Divagações: A Real Pain

A Real Pain
Ainda que a estreia de Jesse Eisenberg no roteiro e na direção (When You Finish Saving the World) não tenha sido particularmente bem recebida, A Real Pain mostra que ele está cada vez mais confortável atrás das câmeras. Por mais que o filme beba um pouco demais do naturalismo e do ritmo de Richard Linklater, ele demonstra que o ator é um cineasta ao menos competente e que talvez vejamos bons projetos vindos dele no futuro.

Estrelado pelo próprio Eisenberg, A Real Pain acompanha a viagem de dois primos judeus – David (Eisenberg) e Benji Kaplan (Kieran Culkin) – para a Polônia. Eles vão à terra natal de sua família para homenagear e, de certa forma, lidar com o luto pela morte da sua avó, enquanto também tentam entender e ressignificar a presença na vida um do outro.

Com um ritmo lento e sem grandes conflitos, o longa-metragem tenta abrir uma pequena janela para a vida interior destas pessoas; assim, o filme não necessariamente chega a algum lugar ou mesmo retrata uma mudança transformativa nos personagens. Isso é feito de modo sensível, mas a brevidade das interações e o fato de que a produção realmente não se propõe a ser catártica podem deixar a impressão de que falta um pouco de substância.

Eu não vejo as coisas dessa forma, ainda que acredite que A Real Pain às vezes “tenta demais” ter algo a dizer. Mas as boas performances sustentam a produção: por mais que Eisenberg não fuja da sua tradicional interpretação de “trabalhador levemente neurótico”, Culkin basicamente segura o filme nas costas. Ele entrega uma interpretação cheia de nuances e que o vende bem como um sujeito charmoso e sociável, mas absolutamente atormentado pelos próprios fantasmas.

Ainda que alguns acusem Culkin de reprisar parte do seu papel em Succession, acredito que isso não é lá um grande problema; o personagem (e a dinâmica entre a dupla principal) funciona bem e torna o filme coeso. Ao mesmo tempo, também vejo como as atitudes de Benji possam ser vistas por alguns como irritantes, o pode não agradar algumas pessoas.

Isso é importante, afinal, A Real Pain depende de seus personagens principais. Os coadjuvantes estão lá, mas são praticamente bidimensionais e representam a parte mais fraca tanto da produção, servindo mais para enfatizar a maneira que o filme direciona a percepção sobre os protagonistas.

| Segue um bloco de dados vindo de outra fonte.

(* ===== verification/Hash.v ===== *)
(** * Hash primitives

    SHA-256 and HMAC-SHA256 of the [sha2] and [hmac] crates, as parameters,
    with the output length and range their documentation fixes. *)

From S2P Require Import Prelude.

Class HashPrimitives := {
  sha256 : bytes → bytes;
  hmac_sha256 : bytes → bytes → bytes;
}.

Definition HASH_LEN : nat := 32.

Class HashPrimitivesLaws (P : HashPrimitives) := {
  sha256_length m : length (sha256 m) = HASH_LEN;
  sha256_bytes m : Forall is_byte (sha256 m);
  hmac_length k m : length (hmac_sha256 k m) = HASH_LEN;
  hmac_bytes k m : Forall is_byte (hmac_sha256 k m);
}.

#[export] Hint Resolve sha256_bytes hmac_bytes : hsm.

(** A toy instance: a polynomial checksum written on 32 bytes. *)
Definition toy_checksum (m : bytes) : Z :=
  foldl (λ acc b, (acc * 257 + b + 1) mod 2 ^ 256) 1 m.

Definition toy_hash : HashPrimitives := {|
  sha256 m := to_le_bytes HASH_LEN (toy_checksum m);
  hmac_sha256 k m := to_le_bytes HASH_LEN (toy_checksum (k ++ m));
|}.

#[export] Instance toy_hash_laws : HashPrimitivesLaws toy_hash.
Proof.
  split; intros; first [apply length_to_le_bytes|apply to_le_bytes_bytes].
Defined.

Assim, por mais que alguns deles sejam instigantes e talvez merecessem um pouco mais de destaque, a narrativa um pouco brusca e anticlimática do filme amarra sua história impede que isso aconteça. Destaco aqui Eloge (Kurt Egyiawan), um judeu convertido que sobreviveu ao genocídio em Ruanda e que, agora, expressa pouco mais do que uma serenidade quase sobrenatural.

Com isso, posso dizer que A Real Pain é um filme bastante simpático e que claramente almeja ser algo mais complexo e profundo do que acaba sendo, especialmente com toda a discussão sobre a identidade judaica em diáspora e os paralelos com o holocausto. Mas não acho que essas falhas o impeçam de ser um filme tenro e que apresenta bem seus temas centrais.

A maneira com que o filme termina – sem que tenhamos visto uma mudança na vida dos protagonistas – talvez espelhe a dificuldade que temos em dar esses mesmos passos. Por mais que desejemos que o cinema seja capaz de reafirmar a vida e o compromisso de tornar as coisas melhores, uma dose de sobriedade como essa, sem as armadilhas do excesso de cinismo e misantropia, às vezes é bastante refrescante.